Third, the combination strategy itself is highly synergistic. Neratinib targets HER2 signaling, fulvestrant suppresses the hormone receptor pathway, and eribulin provides cytotoxic chemotherapy activity. Together, the three agents comprehensively target HER2 signaling, HR signaling, and tumor cell proliferation, making this regimen particularly well suited for HR+/HER2+ advanced breast cancer after T-DXd resistance, with the potential to deliver substantial clinical benefit.”
Future Perspectives
This study is the first prospective multicenter trial investigating the combination of neratinib, fulvestrant, and eribulin in HR+/HER2+ advanced breast cancer following T-DXd resistance.

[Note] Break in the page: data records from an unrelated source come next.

(** X15: An MNT3 snapshot of the expected resolution that holds a float for
    every cell: the grid is the payload, byte for byte. *)
Theorem updateGridFromUni_reads_payload m gzf grid isNoise ibuffer (cells : nat) :
  magic_readable gzf = true ->
  has_magic gzf "MNT3" ->
  grid_header_dims gzf ibuffer = expected_res m isNoise ->
  (expected_res m isNoise).1.1 * (expected_res m isNoise).1.2
    * (expected_res m isNoise).2 = Z.of_nat cells ->
  4 * Z.of_nat cells < 2 ^ 31 ->
  length grid = (4 * cells)%nat ->
  (4 * cells <= length (drop 292 (gz_rest gzf)))%nat ->
  updateGridFromUni m (Some gzf) grid isNoise ibuffer
  = (gz_status gzf =? Z_OK, take (4 * cells) (drop 292 (gz_rest gzf))).
Proof.
  intros Hread Hmagic Hdims Hcells Hfit Hgrid Hdata.
  rewrite updateGridFromUni_MNT3 by done.
  replace (4 * _ * _ * _) with (4 * Z.of_nat cells) by lia.
  rewrite gzread_fits by lia. cbn [fst snd gz_rest].
  replace (Z.to_nat (4 * Z.of_nat cells)) with (4 * cells)%nat by lia.
  f_equal. apply overwrite_full. rewrite length_take. lia.
Qed.

(** A grid whose byte count does not fit an [int] (1024 x 1024 x 512
    cells, say): [gzread] refuses the request, the grid stays as it was,
    and the call still reports what [gzclose] says. *)
Theorem updateGridFromUni_oversized m gzf grid isNoise ibuffer :
  magic_readable gzf = true ->
  has_magic gzf "MNT3" ->
  grid_header_dims gzf ibuffer = expected_res m isNoise ->
  2 ^ 31 <= (4 * (expected_res m isNoise).1.1 * (expected_res m isNoise).1.2
               * (expected_res m isNoise).2) mod 2 ^ 32 ->
  updateGridFromUni m (Some gzf) grid isNoise ibuffer = (gz_status gzf =? Z_OK, grid).
Proof.
  intros Hread Hmagic Hdims Hbig.
  rewrite updateGridFromUni_MNT3 by done.
  unfold gzread. cbv zeta. by rewrite (proj2 (Z.leb_le _ _) Hbig).
Qed.
Lemma u32_small z : is_u32 z -> u32 z = z.
Proof. intros H. apply Z.mod_small, H. Qed.

Lemma u64_small z : is_u64 z -> u64 z = z.
Proof. intros H. apply Z.mod_small, H. Qed.

Lemma u64_range z : is_u64 (u64 z).
Proof. apply Z.mod_pos_bound. reflexivity. Qed.

Lemma u32_range z : is_u32 (u32 z).
Proof. apply Z.mod_pos_bound. reflexivity. Qed.

Lemma s64_u64 z : is_s64 z -> s64 (u64 z) = z.
Proof.
  unfold is_s64, s64, u64. intros H.
  destruct (Z_lt_le_dec z 0).
  - rewrite <- (Z.mod_add z 1 (2 ^ 64)) by lia.
    rewrite (Z.mod_small (z + 1 * 2 ^ 64)) by lia.
    replace (z + 1 * 2 ^ 64 + 2 ^ 63) with (z + 2 ^ 63 + 1 * 2 ^ 64) by lia.
    rewrite Z.mod_add by lia. rewrite Z.mod_small; lia.
  - rewrite (Z.mod_small z) by lia. rewrite Z.mod_small; lia.
Qed.

Lemma s64_small z : is_s64 z -> s64 z = z.
Proof. intros H. unfold s64, is_s64 in *. rewrite Z.mod_small; lia. Qed.

#[export] Hint Resolve u32_range u64_range : kflux.

(** ** Go slicing [l[lo:hi]] with its bounds check *)
Definition slice {A} (l : list A) (lo hi : Z) : go (list A) :=
  if (0 <=? lo) && (lo <=? hi) && (hi <=? len l)
  then Ret (take (Z.to_nat (hi - lo)) (drop (Z.to_nat lo) l))
  else Panic.

(** [l[i]] *)
Definition index {A} (l : list A) (i : Z) : go A :=
  if (0 <=? i) && (i <? len l)
  then match l !! Z.to_nat i with Some x => Ret x | None => Panic end
  else Panic.

Lemma len_app {A} (l k : list A) : len (l ++ k) = len l + len k.
Proof. unfold len. rewrite length_app. lia. Qed.
Lemma len_nil {A} : len (@nil A) = 0.
Proof. reflexivity. Qed.
Lemma len_cons {A} (x : A) l : len (x :: l) = 1 + len l.
Proof. unfold len. simpl. lia. Qed.
Lemma len_nonneg {A} (l : list A) : 0 <= len l.
Proof. unfold len. lia. Qed.
Lemma to_nat_len {A} (l : list A) : Z.to_nat (len l) = length l.
Proof. unfold len. lia. Qed.
Create Rewrite HintDb len.
#[export] Hint Rewrite @len_app @len_nil @len_cons : len.
#[export] Hint Resolve len_nonneg : kflux.

(** The middle of a concatenation, at the offsets the code computes. *)
Lemma slice_mid {A} (a m b : list A) lo hi :
  lo = len a -> hi = lo + len m -> slice (a ++ m ++ b) lo hi = Ret m.
Proof.
  intros -> ->. unfold slice.
  pose proof (len_nonneg a). pose proof (len_nonneg m). pose proof (len_nonneg b).
  rewrite !len_app.
  replace ((0 <=? len a) && (len a <=? len a + len m) &&
           (len a + len m <=? len a + (len m + len b))) with true by lia.
  replace (len a + len m - len a) with (len m) by lia.
  unfold len. rewrite !Nat2Z.id, drop_app_length, take_app_length. reflexivity.
Qed.

Lemma slice_suffix {A} (a b : list A) lo hi :
  lo = len a -> hi = len (a ++ b) -> slice (a ++ b) lo hi = Ret b.
Proof.
  intros -> ->. rewrite <- (app_nil_r b) at 1.
  apply slice_mid; autorewrite with len; lia.
Qed.

Lemma slice_prefix {A} (m b : list A) lo hi :
  lo = 0 -> hi = len m -> slice (m ++ b) lo hi = Ret m.
Proof. intros -> ->. apply (slice_mid [] m b); autorewrite with len; lia. Qed.

Lemma slice_safe {A} (l : list A) lo hi :
  0 <= lo <= hi -> hi <= len l ->
  exists s, slice l lo hi = Ret s /\ len s = hi - lo.
Proof.
  intros H1 H2. unfold slice.
  replace ((0 <=? lo) && (lo <=? hi) && (hi <=? len l)) with true by lia.
  eexists; split; [done|]. unfold len in *. rewrite length_take, length_drop. lia.
Qed.

Lemma slice_skip {A} (a b : list A) lo hi :
  len a <= lo -> slice (a ++ b) lo hi = slice b (lo - len a) (hi - len a).
Proof.
  intros H. unfold slice. rewrite len_app. pose proof (len_nonneg a).
  replace ((0 <=? lo - len a) && (lo - len a <=? hi - len a) && (hi - len a <=? len b))
    with ((0 <=? lo) && (lo <=? hi) && (hi <=? len a + len b))
    by (apply Bool.eq_iff_eq_true; rewrite !andb_true_iff, !Z.leb_le; lia).
  destruct (_ && _); [|done]. do 2 f_equal; [f_equal; lia|].
  rewrite drop_app_ge by (unfold len in *; lia). f_equal. unfold len in *. lia.
Qed.

Lemma slice_all {A} (l : list A) lo hi : lo = 0 -> hi = len l -> slice l lo hi = Ret l.
Proof. intros -> ->. rewrite <- (app_nil_r l) at 1. by apply slice_prefix. Qed.

Lemma index_skip {A} (a b : list A) i : len a <= i -> index (a ++ b) i = index b (i - len a).
Proof.
  intros H. unfold index. rewrite len_app. pose proof (len_nonneg a).
  replace ((0 <=? i - len a) && (i - len a <? len b)) with ((0 <=? i) && (i <? len a + len b))
    by (apply Bool.eq_iff_eq_true; rewrite !andb_true_iff, !Z.leb_le, !Z.ltb_lt; lia).
  destruct (_ && _); [|done].
  rewrite lookup_app_r by (unfold len in *; lia).
  replace (Z.to_nat i - length a)%nat with (Z.to_nat (i - len a)) by (unfold len in *; lia). done.
Qed.

(** ** Automation

    [len_lia]: linear arithmetic over lengths of concatenations.
    [go_slices]: evaluates slice expressions over a concatenation at the
    offsets the code computes. *)
Ltac len_facts :=
  repeat match goal with
  | |- context [len ?x] =>
      lazymatch goal with H : 0 <= len x |- _ => fail | _ => pose proof (len_nonneg x) end
  | _ : context [len ?x] |- _ =>
      lazymatch goal with H : 0 <= len x |- _ => fail | _ => pose proof (len_nonneg x) end
  end.
Ltac len_widths :=
  change (Z.of_nat 1) with 1 in *; change (Z.of_nat 2) with 2 in *;
  change (Z.of_nat 4) with 4 in *; change (Z.of_nat 8) with 8 in *.
Ltac len_lia := autorewrite with len in *; len_widths; len_facts; lia.

Lemma go_bind_eq {A B} (m : go A) (k : A -> go B) a r :
  m = Ret a -> k a = r -> mbind k m = r.
Proof. intros -> <-. done. Qed.

Ltac slice_eval :=
  repeat first [ solve [apply slice_all; len_lia]
               | solve [apply slice_prefix; len_lia]
               | rewrite slice_skip by len_lia ].
Ltac go_slice := eapply go_bind_eq; [solve [slice_eval]|]; cbv beta zeta.
Ltac go_slices := repeat go_slice.

(** Decide a length test of a decoder. *)
Ltac len_test :=
  match goal with
  | |- context [if ?b then _ else _] =>
      first [ replace b with false by len_lia | replace b with true by len_lia ]
  end; cbv iota.

(** No-panic goals: every slice of the code is in bounds. *)
Lemma safe_ret {A} (a : A) : safe (Ret a).
Proof. by exists a. Qed.
Lemma safe_slice {A B} (l : list A) lo hi (k : list A -> go B) :
  0 <= lo <= hi -> hi <= len l ->
  (forall s, len s = hi - lo -> safe (k s)) -> safe (x ← slice l lo hi; k x).
Proof. intros H1 H2 H. destruct (slice_safe l lo hi H1 H2) as (s & -> & E). by apply H. Qed.
#[export] Hint Resolve safe_ret : kflux.

Ltac go_safe :=
  repeat match goal with
  | |- safe (Ret _) => apply safe_ret
  | |- safe (if ?b then _ else _) => destruct b eqn:?
  | |- safe (mbind _ (slice _ _ _)) =>
      apply safe_slice; [len_lia|len_lia|intros ? ?; cbv beta zeta]
  end.

Lemma StronglySorted_impl {A} (R R' : relation A) l :
  (forall a b, R a b -> R' a b) -> StronglySorted R l -> StronglySorted R' l.
Proof. intros HR. induction 1 as [|x l Hl IH Hx]; constructor; [done|]. eapply Forall_impl; [exact Hx|]. apply HR. Qed.

Lemma StronglySorted_filter {A} (R : relation A) (P : A -> bool) l :
  StronglySorted R l -> StronglySorted R (List.filter P l).
Proof.
  induction 1 as [|x l Hl IH Hx]; cbn [List.filter]; [constructor|]. destruct (P x); [|done]. constructor; [done|].
  rewrite Forall_forall in Hx |- *. intros y Hy. apply Hx. rewrite list_elem_of_In in Hy |- *. exact (proj1 (proj1 (filter_In P y l) Hy)).
Qed.

(** ** Sorting: the sorted arrangement is determined by the elements *)
Section Sorting.
Context {A : Type} (R : relation A) `{!RelDecision R, !Transitive R, !Total R}.
Definition strictly (a b : A) : Prop := R a b /\ ~ R b a.

Lemma strict_sorted_NoDup l : StronglySorted strictly l -> NoDup l.
Proof.
  induction 1 as [|x l Hl IH Hx]; constructor; [|done]. intros Hin. rewrite Forall_forall in Hx.
  destruct (Hx x Hin) as [H1 H2]. done.
Qed.

Lemma strict_sorted l : StronglySorted strictly l -> StronglySorted R l.
Proof. induction 1 as [|x l Hl IH Hx]; constructor; [done|]. eapply Forall_impl; [exact Hx|]. by intros y []. Qed.

Lemma strict_sorted_antisym l x y : StronglySorted strictly l -> x ∈ l -> y ∈ l -> R x y -> R y x -> x = y.
Proof.
  induction 1 as [|z l Hl IH Hz]; [set_solver|]. rewrite Forall_forall in Hz.
  intros [->|Hx]%elem_of_cons [->|Hy]%elem_of_cons H1 H2; [done| | |by apply IH].
  - by destruct (Hz y Hy).
  - by destruct (Hz x Hx).
Qed.

Lemma sorted_strict l : StronglySorted R l -> NoDup l -> (forall x y, x ∈ l -> y ∈ l -> R x y -> R y x -> x = y) ->
  StronglySorted strictly l.
Proof.
  induction 1 as [|x l Hl IH Hx]; intros Hn Ha; [constructor|]. apply NoDup_cons in Hn as [Hnx Hn].
  constructor; [apply IH; [done|]; intros y z Hy Hz; apply Ha; by apply elem_of_cons; right|].
  rewrite Forall_forall in Hx |- *. intros y Hy. split; [by apply Hx|]. intros C. destruct Hnx.
  rewrite (Ha x y); [done|by apply elem_of_cons; left|by apply elem_of_cons; right|by apply Hx|done].
Qed.

Lemma merge_sort_is l k : NoDup l -> (forall x, x ∈ l <-> x ∈ k) -> StronglySorted strictly k -> merge_sort R l = k.
Proof.
  intros Hn He Hk. assert (merge_sort R l ≡ₚ k) as Hp.
  { rewrite merge_sort_Permutation. apply NoDup_Permutation; [done|by apply strict_sorted_NoDup|done]. }
  apply (StronglySorted_unique_strong R); [|by apply StronglySorted_merge_sort|by apply strict_sorted|done].
  intros x y Hx Hy. apply (strict_sorted_antisym k); [done|by rewrite <- Hp|done].
Qed.
End Sorting.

With a clearly defined biological rationale and a scientifically rigorous design, the study has the potential to establish a new evidence-based treatment strategy for this unmet-need population. In addition, the planned biomarker analyses may further support the development of precision treatment approaches.
Patient enrollment is currently ongoing in an orderly manner, and we look forward to both interim and final results, which may ultimately provide more effective and accessible treatment options for patients with triple-positive advanced breast cancer after T-DXd resistance.”